Rodez. Les librairies, commerces de première nécessité ?

Benoit Bougerol, le directeur de la Maison du Livre à Rodez se fait le relais d'un message national du Syndicat de la Librairie française appelant à rouvrir les librairies pour « maintenir un accès à la lecture et à la culture dans des conditions sanitaires sécurisées ».

@ADN12

Ce jeudi 29 octobre, veille de confinement national, la Maison du Livre de Rodez offrait un spectacle plutôt plaisant : beaucoup de Ruthénois se sont précipités pour récupérer leurs commandes et faire des stocks de provisions culturelles, histoire de changer des pâtes et de la farine.

« Les magasins de bricolage ou de jardinage son considérés comme des commerces de premières nécessité : pourquoi pas la culture ? »

« On a eu une journée d’avant Noël, et ça a été le cas pour la plupart des autres commerces » annonce Benoit Bougerol. « Hier on a vendu 6 000 livres dans la journée, sur un stock 60 000 livres (58 000 titres différents), ce qui prouve bien que les gens se sont inquiétés et qu’il y a un vrai rapport au livre » indique le directeur, pourtant très inquiet.

« Une librairie peut en crever »

Car les acteurs du livre ont discuté en amont du confinement avec le Ministère de la Culture et celui de l’Economie et ceux-ci auraient donné leur feu vert pour laisser ouvertes les librairies. Pourtant, « ça coince au niveau de l’Elysée » indique le directeur qui a dû fermer boutique ce jeudi à 19h, comme les autres commerces non essentiels…

Benoit Bougerol, directeur de la Maison du livre ©archives ADN12

Le confinement de mars s’était lui aussi fait dans la précipitation mais les mois du printemps restent des mois de moindre importance pour les commerces. En revanche, novembre et décembre sont des mois essentiels : pour la Maison du livre, décembre représente un quart du chiffre d’affaire de l’année.

 

« Une libraire devient rentable le 27 décembre »

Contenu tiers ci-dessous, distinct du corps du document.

(** * The data grid's event manager

    A shallow embedding of [js/src/dataGrid/event/EventManager.ts]: the
    dispatcher that receives pointer, wheel and keyboard events from the
    host grid and drives the resize, column-position, selection, focus and
    tooltip controllers.

    JavaScript numbers that carry pixels are binary64 floats ([float]);
    DOM fields that are integers by their IDL type ([button], [buttons],
    [deltaMode], key codes, row and column indices) are [Z]. *)

From Stdlib Require Import ZArith String Bool Floats Lia.
From stdpp Require Import base decidable list strings.

Local Open Scope string_scope.
Local Open Scope Z_scope.

(** ** Cells, columns, rows *)

(** Modelled from the spec: [ICellData] ([../interface/ICell]) is not among
    the sources. A region is "one of body, row-header, column-header,
    corner-header". *)
Inductive Region := body | row_header | column_header | corner_header.

(** Modelled from the spec: [COLUMN_TYPES] ([../column/enums]) is not
    among the sources. The handler only tells "the index column" from the
    others. *)
Module COLUMN_TYPES.
Inductive t := index | body.
End COLUMN_TYPES.

(** Modelled from the spec: [HIGHLIGHTER_TYPE]
    ([../interface/IHighlighterState]) is not among the sources. The key
    handler names its "heatmap" and "unique-entries" members. *)
Module HIGHLIGHTER_TYPE.
Inductive t := heatmap | uniqueEntries.
End HIGHLIGHTER_TYPE.

(** Modelled from the spec: Cell Data "identifies a rendered cell by
    region, row index (view-order), column index, pixel geometry (offset,
    width, height, delta-to-boundary), and value". These are the fields
    the event manager reads, with the column type it compares with
    [COLUMN_TYPES.index]. *)
Record CellData := {
  type : COLUMN_TYPES.t;
  row : Z;
  column : Z;
  region : Region;
  width : float;
  delta : float;
  value : string
}.

(** What [parseInt] returns: an integer, or NaN. *)
Inductive number := NaN | Int (z : Z).

(** A column is referred to by its place in the column manager's list. *)
Definition ColumnRef := nat.

(** Modelled from the spec: [DataGridColumn] is not among the sources. A
    column "carries display properties", of which the precision is the
    one a theorem below reads; sort direction, highlighters and renderer
    are only toggled, and a toggle is recorded as a call. *)
Record DataGridColumn := { precision : number }.

(** An element of [grid.rowManager.rows]: a rendered row knows its logical
    [index]. *)
Record Row := { index : Z }.

(** ** The DOM: nodes, listeners, events *)

Definition Node := Z.

(** The three closures the constructor creates; a listener is removed only
    by the same event type and the same closure. *)
Inductive Handler := handleMouseMove | handleMouseLeave | handleMouseDown.

Definition Listener : Type := string * Handler.

Record Rect := { rect_left : float; rect_top : float }.

Record Element := {
  node_id : Node;
  listeners : list Listener;
  rect : Rect
}.

Record MouseEvent := {
  clientX : float;
  clientY : float;
  button : Z;
  buttons : Z;
  target : Node
}.

Record WheelEvent := {
  deltaX : float;
  deltaY : float;
  deltaMode : Z
}.

Record KeyboardEvent := {
  keyCode : Z;
  shiftKey : bool
}.

#[global] Instance Handler_eq_dec : EqDecision Handler.
Proof. solve_decision. Defined.

Definition same_listener (ty : string) (h : Handler) (l : Listener) : bool :=
  bool_decide (l = (ty, h)).

(** [EventTarget.addEventListener]: a listener already registered for the
    type is not registered twice. *)
Definition addEventListener (ty : string) (h : Handler) (e : Element) : Element :=
  {| node_id := node_id e;
     listeners := if existsb (same_listener ty h) (listeners e)
                  then listeners e
                  else listeners e ++ [(ty, h)];
     rect := rect e |}.

(** [EventTarget.removeEventListener]: removes the listener registered with
    this type and this closure, and nothing else. *)
Definition removeEventListener (ty : string) (h : Handler) (e : Element) : Element :=
  {| node_id := node_id e;
     listeners := filter (fun l => same_listener ty h l = false) (listeners e);
     rect := rect e |}.

(** ** The controllers' state *)

(** Modelled from the spec: the controllers are not among the sources.
    The resize controller "tracks an active resize gesture" and the cursor
    affordance; the column-position controller "tracks drag-in-progress
    state" (the grabbed header cell) beside the [dropCellData] the event
    manager reads; the selection manager "tracks an anchor (start) cell
    and an extended (end) cell"; the focus manager "tracks the single
    focused cell". *)

Record DataGridResize := {
  resizing : bool;
  cursor : string
}.

Record ColumnPosition := {
  grabbedCellData : option CellData;
  dropCellData : option CellData
}.

Record CellSelectionManager := {
  startCellData : option CellData;
  endCellData : option CellData
}.

Record CellFocusManager := {
  focusedCellData : option CellData
}.

Record Sizes := { columnWidth : float; rowHeight : float }.
(** ** Page teardown *)

(** C5, as amended. In sync mode the batch is handed over without any way
    back only when the host's [sendBeacon] takes it: [flush] then ends at
    once, with the queue cleared, the body counted as delivered and no
    suspended call left whose outcome could reach the queue. When
    [sendBeacon] is missing, returns false or throws, [send] goes on to
    the retrying [fetch] path with [keepalive] set; if every attempt of that
    fails, the batch is put back in front of the queue, as in async mode. *)
Theorem sync_flush_beacon_or_retry (w : World) :
  queue (tracker w) <> [] ->
  siteId (config (tracker w)) <> ""%string ->
  (h_beacon (host w) = BeaconReturns true ->
   flush true w
   = snapshot [ESend (bodyOf w) true; EBeacon (bodyOf w) (Some true)] w
   /\ queue (tracker (flush true w)) = []
   /\ flights (flush true w) = flights w
   /\ deliveredOf (trace (flush true w)) = deliveredOf (trace w) ++ [bodyOf w])
  /\ (h_beacon (host w) <> BeaconReturns true ->
      1 <= maxAttempts (transport (tracker w)) ->
      fetchesOf (trace (flush true w)) = fetchesOf (trace w) ++ [(bodyOf w, true)]
      /\ findFlight (nextFlight w) (flights (flush true w))
         = Some (mkFlight (queue (tracker w)) (bodyOf w) true
                   (AwaitingFetch 1 (backoffBaseMs (transport (tracker w)))))
      /\ (forall rounds evs last,
             Z.of_nat (List.length rounds) + 1
             = maxAttempts (transport (tracker w)) ->
             Forall (fun r => resOk (r_result r) = false) rounds ->
             resOk last = false ->
             Z.of_nat (List.length (admittedOf (tracker w) (arrived rounds ++ evs)))
               < batchSize (config (tracker w)) ->
             queue (tracker
                      (lastAttempt (nextFlight w) evs last
                         (fold_left (failedAttempt (nextFlight w)) rounds
                            (flush true w))))
             = queue (tracker w)
                 ++ admittedOf (tracker w) (arrived rounds ++ evs))).
Proof.
  intros Hq Hs. split.
  - intro Hb.
    assert (Hflush : flush true w
              = snapshot [ESend (bodyOf w) true; EBeacon (bodyOf w) (Some true)] w).
    { rewrite (flush_eq true w Hq Hs). unfold send, tryBeacon.
      rewrite Hb. reflexivity. }
    rewrite Hflush. split; [reflexivity|]. split; [reflexivity|].
    split; [reflexivity|]. simpl. rewrite deliveredOf_app. reflexivity.
  - intros Hb Hm.
    assert (Hrefused : snd (tryBeacon (host w) (bodyOf w) true) = false).
    { unfold tryBeacon. destruct (h_beacon (host w)) as [|[|]|];
        try reflexivity. exfalso. apply Hb. reflexivity. }
    split; [|split].
    + rewrite (flush_first_attempt true w Hq Hs Hm Hrefused).
      cbn [trace setFlights snapshot].
      destruct (tryBeacon_quiet (host w) (bodyOf w) true) as (Hf & _ & _).
      rewrite fetchesOf_app, fetchesOf_send, fetchesOf_app, Hf. reflexivity.
    + rewrite (flush_first_attempt true w Hq Hs Hm Hrefused). simpl.
      apply findFlight_putFlight.
    + intros rounds evs last Hmax Hfails Hlast Hlen.
      apply (failedFlush_requeues true w rounds evs last Hq Hs Hrefused Hmax
               Hfails Hlast Hlen).
Qed.

Lemma sync_flush_beacon_or_retry_witness :
  fetchesOf (trace (flush true (Sample.fresh 15 1)))
  = [(bodyOf (Sample.fresh 15 1), true)]
  /\ queue (tracker
              (lastAttempt (nextFlight (Sample.fresh 15 1)) [] (Response 500)
                 (fold_left (failedAttempt (nextFlight (Sample.fresh 15 1))) []
                    (flush true (Sample.fresh 15 1)))))
     = queue (tracker (Sample.fresh 15 1)).
Proof.
  destruct (sync_flush_beacon_or_retry (Sample.fresh 15 1)
              ltac:(vm_compute; discriminate) ltac:(vm_compute; discriminate))
    as [_ Hretry].
  destruct (Hretry ltac:(vm_compute; discriminate) ltac:(simpl; lia))
    as (Hfetch & _ & Hrequeue).
  split; [rewrite Hfetch; reflexivity|].
  rewrite (Hrequeue [] [] (Response 500) eq_refl ltac:(constructor) eq_refl
             ltac:(vm_compute; reflexivity)).
  reflexivity.
Defined.

(** C5 as stated fails: at page teardown with a beacon the host refuses
    and a fallback [fetch] that fails on every attempt, the batch is back
    in the queue instead of being lost. *)
Lemma sync_flush_requeue_counterexample :
  beaconsOf
    (trace (run [BeforeUnload; FetchSettled 0 (Response 500)] (Sample.fresh 15 1)))
  = [(bodyOf (Sample.fresh 15 1), Some false)]
  /\ queue (tracker (Sample.fresh 15 1)) <> []
  /\ queue (tracker (flush true (Sample.fresh 15 1))) = []
  /\ queue (tracker
              (run [BeforeUnload; FetchSettled 0 (Response 500)] (Sample.fresh 15 1)))
     = queue (tracker (Sample.fresh 15 1)).
Proof.
  split; [reflexivity|]. split; [vm_compute; discriminate|].
  split; reflexivity.
Qed.

(** * Further properties of the pipeline *)

(** ** Order of delivery *)

(** Events enqueued without reaching [batchSize], then [flushNow] and a 2xx
    response: one body is delivered, holding what was queued before
    followed by the admitted events in the order of the calls; the queue is
    empty and the flush is over. *)
Theorem flushNow_delivers_in_order (evs : list TrackerEvent) (w : World)
    (res : FetchResult) :
  siteId (config (tracker w)) <> ""%string ->
  1 <= maxAttempts (transport (tracker w)) ->
  queue (tracker w) ++ admittedOf (tracker w) evs <> [] ->
  Z.of_nat (List.length (queue (tracker w)))
    + Z.of_nat (List.length (admittedOf (tracker w) evs))
    < batchSize (config (tracker w)) ->
  resOk res = true ->
  let w' := fetchSettled (nextFlight w) res (flushNow (enqueueAll evs w)) in
  deliveredOf (trace w')
  = deliveredOf (trace w)
      ++ [mkPayload (siteId (config (tracker w))) (h_clock (host w))
            (queue (tracker w) ++ admittedOf (tracker w) evs)]
  /\ queue (tracker w') = []
  /\ findFlight (nextFlight w) (flights w') = None.
Proof.
  intros Hs Hm Hne Hlen Hok w'.
  set (w1 := setQueue (queue (tracker w) ++ admittedOf (tracker w) evs) w).
  assert (Hw' : w' = fetchSettled (nextFlight w) res (flush false w1)).
  { unfold w', flushNow. rewrite (enqueueAll_quiet evs w Hlen). reflexivity. }
  assert (Hq1 : queue (tracker w1) <> []) by exact Hne.
  assert (Hs1 : siteId (config (tracker w1)) <> ""%string) by exact Hs.
  rewrite Hw', (flush_first_attempt false w1 Hq1 Hs1 Hm (eq_refl _)).
  erewrite fetchSettled_delivered;
    [| simpl; apply findFlight_putFlight | reflexivity | exact Hok].
  cbn [trace emit setFlights snapshot tracker queue setQueue setTracker flights
         f_payload].
  repeat split.
  - rewrite !deliveredOf_app. simpl. rewrite Hok, !app_nil_r. reflexivity.
  - apply findFlight_dropFlight.
Qed.

Lemma flushNow_delivers_in_order_witness :
  map (fun p => map ev_url (p_events p))
    (deliveredOf
       (trace (fetchSettled 0 (Response 204)
                 (flushNow
                    (enqueueAll [Sample.view "/a"; Sample.click; Sample.view "/b"]
                       (Sample.fresh 15 4))))))
  = [[h_href Sample.page; "/a"; "/b"]%string].
Proof.
  pose proof (flushNow_delivers_in_order
                [Sample.view "/a"; Sample.click; Sample.view "/b"]
                (Sample.fresh 15 4) (Response 204)
                ltac:(vm_compute; discriminate) ltac:(simpl; lia)
                ltac:(vm_compute; discriminate) ltac:(vm_compute; reflexivity)
                eq_refl) as (Hd & _ & _).
  change 0%nat with (nextFlight (Sample.fresh 15 4)).
  rewrite Hd. reflexivity.
Defined.

(** ** Total backoff *)

Lemma sumZ_app (a b : list Z) : sumZ (a ++ b) = sumZ a + sumZ b.
Proof.
  induction a as [|x a IH]; simpl; [reflexivity|]. rewrite IH. lia.
Qed.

« Une librairie peut en crever » insiste son directeur : « une librairie a une rentabilité de 0,6%. Depuis le début de l’année, nous sommes à -7% à cause des six semaines de fermeture et en comptant les aides. Novembre et surtout décembre, c’est le moment où se joue toute l’année : si on rate une marche ou une journée, on est d’emblée dans le rouge et qu’est-ce qu’on doit faire alors ? ». Selon Benoît Bougerol, avec un tel scénario et même en licenciant certains de ses 20 employés, il serait impossible de faire tourner la boutique au moment de la réouverture…

 

Grandes surfaces VS petits commerces

Bien qu’il comprenne les mesures sanitaires nécessaires, Benoit Bougerol regrette que « les grandes surfaces s’assoient sur les consignes départementales : les Fnac sont ouvertes à Toulouse… à Rodez le Leclerc et l’Espace Culturel sont aussi ouverts sous prétexte qu’ils vendent des ordinateurs ».

« Il faudrait ne laisser que l’alimentaire au sens strict, là c’est scandaleux »

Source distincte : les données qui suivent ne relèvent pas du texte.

(** Claim C4, as the code has it.  What [/my-referrals/a] answers depends
    on what the engine makes of the user id [a].  When it reads [a] as the
    key [ka]: after any run from the empty database without a claim for
    [ka], in which [k] requests were [/start]s credited to [ka], the answer
    is 200 with [friendsInvited = k], [unclaimedCount = k] and a reward of
    50000 money and 5 gems per referral; and in any database without a
    record of [ka] it is 200 with zeros.  When the engine refuses [a], the
    answer is 500 "Database query failed" in every database, with or without
    records, and the table is as it was. *)
Theorem stats_after_referrals (a : string) :
  match bind (JStr a) with
  | Some ka =>
      (forall rqs, existsb (claims_for bind ka) rqs = false ->
         let k := Z.of_nat (credits bind ka rqs (snd (run bind rqs initial))) in
         snd (my_referrals bind a (fst (run bind rqs initial))) =
           {| code := 200;
              json := StatsJson k k {| money := k * 50000; gems := k * 5 |} |}) /\
      (forall d, Forall (fun r => referrer_id r <> ka) (referrals d) ->
         snd (my_referrals bind a d) =
           {| code := 200; json := StatsJson 0 0 {| money := 0; gems := 0 |} |})
  | None =>
      forall d,
        snd (my_referrals bind a d) =
          {| code := 500; json := ErrorJson "Database query failed" |} /\
        referrals (fst (my_referrals bind a d)) = referrals d
  end.
Proof.
  destruct (bind (JStr a)) as [ka|] eqn:Ha; [|
    intros d; unfold my_referrals, select_status; rewrite Ha; by cbn].
  split.
  - intros rqs Hc k. rewrite (my_referrals_reply a ka) by done.
    destruct (run_counts ka rqs initial Hc) as [H1 H2]. cbn zeta in *.
    rewrite H1, H2. done.
  - intros d Hd. rewrite (my_referrals_reply a ka) by done.
    assert (filter (owned_by ka) (referrals d) = []) as Hi.
    { induction Hd as [|r l Hr _ IH]; [done|]. rewrite filter_cons.
      unfold owned_by in *. by destruct (decide _). }
    assert (filter (claimable ka) (referrals d) = []) as Hu.
    { clear Hi. induction Hd as [|r l Hr _ IH]; [done|]. rewrite filter_cons.
      unfold claimable in *. destruct (decide _) as [[? _]|]; done. }
    unfold invited, unclaimed. rewrite Hi, Hu. done.
Qed.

Le libraire se demande dans quelle mesure il peut lui aussi rouvrir sa librairie sous prétexte d’avoir un espace papeterie (puisque les marchands de journaux et papeterie sont, eux-aussi, bien ouverts). Ce paradoxe s’applique à toutes les grandes surfaces qui semblent tirer leur épingle du jeu par rapport aux petits commerces : « il faut décider où on met la barre et pourquoi : tous les rassemblements de petites tailles dans des endroit où les gens sont peu nombreux doivent fermer et les grandes surfaces s’en exonèrent ».

Place à l’action

Au niveau national, la création d’une pétition pour faire rouvrir les librairies pendant le confinement est en cours. Soutenue par les grands groupes d’éditions et les jury des grands prix littéraires (le prix Goncourt a été reporté), les librairies attendent maintenant un geste de l’Elysée qui semble bloqué sur ses positions.

Quant à la Maison du livre, elle relancera à partir de demain samedi 31 octobre le « click & collect », comme lors du premier confinement. Les lecteurs avides peuvent toujours commander sur le site de la libraire, les plateformes de distribution n’ayant pas été fermées, puis venir les chercher en magasin ou se les faire livrer à domicile.

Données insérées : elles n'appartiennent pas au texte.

(** X7.  Readings with a code other than 0, 6 and 7 do not matter to a
    refresh: dropping them from the sequence changes neither what is sent
    nor the resulting state; and a sequence without any reading of those
    three codes, the empty one included, leaves the object exactly as it
    was. *)
Theorem refresh_ignores_other_codes (w : World) (s : EWH) :
  QueryProperties
    (with_readings (List.filter code_is_read (GetCommodityData (ucm_ w))) w) s
  = QueryProperties w s /\
  (List.filter code_is_read (GetCommodityData (ucm_ w)) = [] ->
   QueryProperties w s
   = ([Cmd intermediateGetCommodity; Cmd basicQueryOperationalState], inr (tt, s))).
Proof.
  rewrite !QueryProperties_run. cbn [with_readings ucm_ GetCommodityData].
  split.
  - destruct s as [d ? ? ? ? ? ? ?]. unfold with_der. cbn.
    rewrite store_commodities_filter. reflexivity.
  - intros Hnone. destruct s as [d ? ? ? ? ? ? ?]. unfold with_der. cbn.
    rewrite <- store_commodities_filter, Hnone. reflexivity.
Qed.

(** X8.  A refresh stores the cumulative field of the last reading with
    code 6 as rated import energy, and that of the last reading with code 7
    as import energy. *)
Theorem cumulative_of_last_reading (w : World) (s : EWH)
  (pre post : list CommodityData) (c : CommodityData) :
  GetCommodityData (ucm_ w) = pre ++ c :: post ->
  code c = 6 \/ code c = 7 ->
  (forall c', In c' post -> code c' <> code c) ->
  exists out s',
    QueryProperties w s = (out, inr (tt, s')) /\
    (code c = 6 -> rated_import_energy_ (der s') = cumulative c) /\
    (code c = 7 -> import_energy_ (der s') = cumulative c).
Proof.
  intros Hcs Hc Hpost. rewrite QueryProperties_run. eexists _, _.
  split; [reflexivity|]. unfold with_der. cbn.
  rewrite store_commodities_fields, Hcs. cbn.
  split; intros E; apply latest_last; try exact E;
    intros c' Hin; rewrite <- E; apply Hpost; exact Hin.
Qed.

(** ** Construction: the ways it ends *)

(** X1.  The constructor returns exactly when the serial port opens and
    each of the four numeric settings converts. *)
Theorem construction_returns_iff (stoul : string -> option Z)
  (configs : gmap string string) (open_ok : bool) (w : World) (s0 : EWH) :
  (exists out s',
     ElectricWaterHeater stoul configs open_ok w s0 = (out, inr (tt, s'))) <->
  (open_ok = true /\
   Forall (fun k => stoul (at_key configs k) <> None) numeric_keys).
Proof.
  split.
  - intros (out & s' & Hrun).
    destruct (ElectricWaterHeater_inv _ _ _ _ _ _ _ Hrun)
      as (Hopen & channel & hb & inc & ramp & Hc & Hh & Hi & Hr).
    split; [exact Hopen|]. unfold numeric_keys.
    repeat constructor; congruence.
  - intros [-> Hall]. unfold numeric_keys in Hall.
    inversion_clear Hall as [|? ? Hc Hall1].
    inversion_clear Hall1 as [|? ? Hh Hall2].
    inversion_clear Hall2 as [|? ? Hi Hall3].
    inversion_clear Hall3 as [|? ? Hr _].
    destruct (stoul (at_key configs "mcp_channel")) as [channel|] eqn:Ec; [|contradiction].
    destruct (stoul (at_key configs "ucm_heartbeat")) as [hb|] eqn:Eh; [|contradiction].
    destruct (stoul (at_key configs "log_inc")) as [inc|] eqn:Ei; [|contradiction].
    destruct (stoul (at_key configs "EWH_rated_import_ramp")) as [ramp|] eqn:Er;
      [|contradiction].
    eexists _, _. exact (ElectricWaterHeater_run _ _ _ _ _ _ _ _ Ec Eh Ei Er).
Qed.

Section ConstructionFails.

Variable stoul : string -> option Z.
Variable configs : gmap string string.
Variable w : World.
Variable s0 : EWH.

Lemma ElectricWaterHeater_throws_channel (open_ok : bool) :
  stoul (at_key configs "mcp_channel") = None ->
  ElectricWaterHeater stoul configs open_ok w s0 = ([], inl (Throw "stoul")).
Proof.
  intros Hc. unfold ElectricWaterHeater, bind, stoul_or_throw. rewrite Hc. reflexivity.
Qed.

Lemma ElectricWaterHeater_throws_heartbeat (open_ok : bool) (channel : Z) :
  stoul (at_key configs "mcp_channel") = Some channel ->
  stoul (at_key configs "ucm_heartbeat") = None ->
  ElectricWaterHeater stoul configs open_ok w s0 = ([], inl (Throw "stoul")).
Proof.
  intros Hc Hh. unfold ElectricWaterHeater, bind, stoul_or_throw.
  rewrite Hc, Hh. reflexivity.
Qed.
(** A decimal numeral has no sign, no prefix and no white space in front. *)
Lemma parseInt_of_uint d :
  d <> Decimal.Nil ->
  Number.parseInt (js (NilEmpty.string_of_uint d))
  = match Z.of_N (Pos.of_uint d) with
    | 0 => zero
    | n => Number.ofZ n
    end.
Proof.
  intros Hd.
  assert (H : Number.parseInt (js (NilEmpty.string_of_uint d))
              = match Number.digits 10 None (js (NilEmpty.string_of_uint d)) with
                | None => nan
                | Some 0 => zero
                | Some n => Number.ofZ n
                end).
  { destruct d; [congruence| ..]; rewrite lit_string_of_uint; cbv iota;
      try reflexivity.
    destruct d; reflexivity. }
  rewrite H, digits_of_uint by (reflexivity || assumption).
  now destruct (Z.of_N (Pos.of_uint d)).
Qed.

(** X18: the font size control reads back what the range control holds.
    [parseInt] of the decimal string of any integer [n >= 0] is the Number
    of [n], so [onFontSizeChange] stores it; and for a value that is empty,
    or white space only, it stores [NaN]: nothing checks what [parseInt]
    returned. *)
Theorem font_size_read_back :
  forall (st : State) (n : Z) (s : jsstring),
    (0 <= n ->
     Number.parseInt (Number.decimal n) = Number.ofZ n
     /\ fontSize (onFontSizeChange (Number.decimal n) st) = Number.ofZ n)
    /\ (JsString.blank s = true ->
        Prim2SF (fontSize (onFontSizeChange s st)) = S754_nan).
Proof.
  intros st n s. split.
  - intros Hn.
    assert (H : Number.parseInt (Number.decimal n) = Number.ofZ n).
    { unfold Number.decimal.
      destruct (Z.to_N n) as [|p] eqn:Hp.
      - replace n with 0 by lia. vm_compute. reflexivity.
      - cbn [N.to_uint]. 
        assert (Hnil : Pos.to_uint p <> Decimal.Nil)
          by apply DecimalPos.Unsigned.to_uint_nonnil.
        replace (NilZero.string_of_uint (Pos.to_uint p))
          with (NilEmpty.string_of_uint (Pos.to_uint p))
          by (now destruct (Pos.to_uint p)).
        rewrite parseInt_of_uint by exact Hnil.
        rewrite DecimalPos.Unsigned.of_to. cbn [Z.of_N].
        f_equal. lia. }
    split; [exact H|]. unfold onFontSizeChange. simpl. exact H.
  - intros Hb. unfold onFontSizeChange. simpl. unfold Number.parseInt.
    apply JsStringFacts.trimStart_nil_iff in Hb. rewrite Hb. reflexivity.
Qed.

Benoit Bougerol renouvelle son message à destination des habitants, les appelant à ne pas oublier les commerces de centre ville : « s’il n’y a plus de commerçant en centre-ville, les gens seront pieds et poings liés à Amazon, comme aujourd’hui ceux des petits villages qui doivent aller dans les grandes surfaces pour faire leurs courses, et subir leurs prix ».

Peu de chance que cela arrive pour le livre cependant car, pour rappel, le prix du livre est le même partout grâce à la loi sur le Prix Unique du livre de 1981.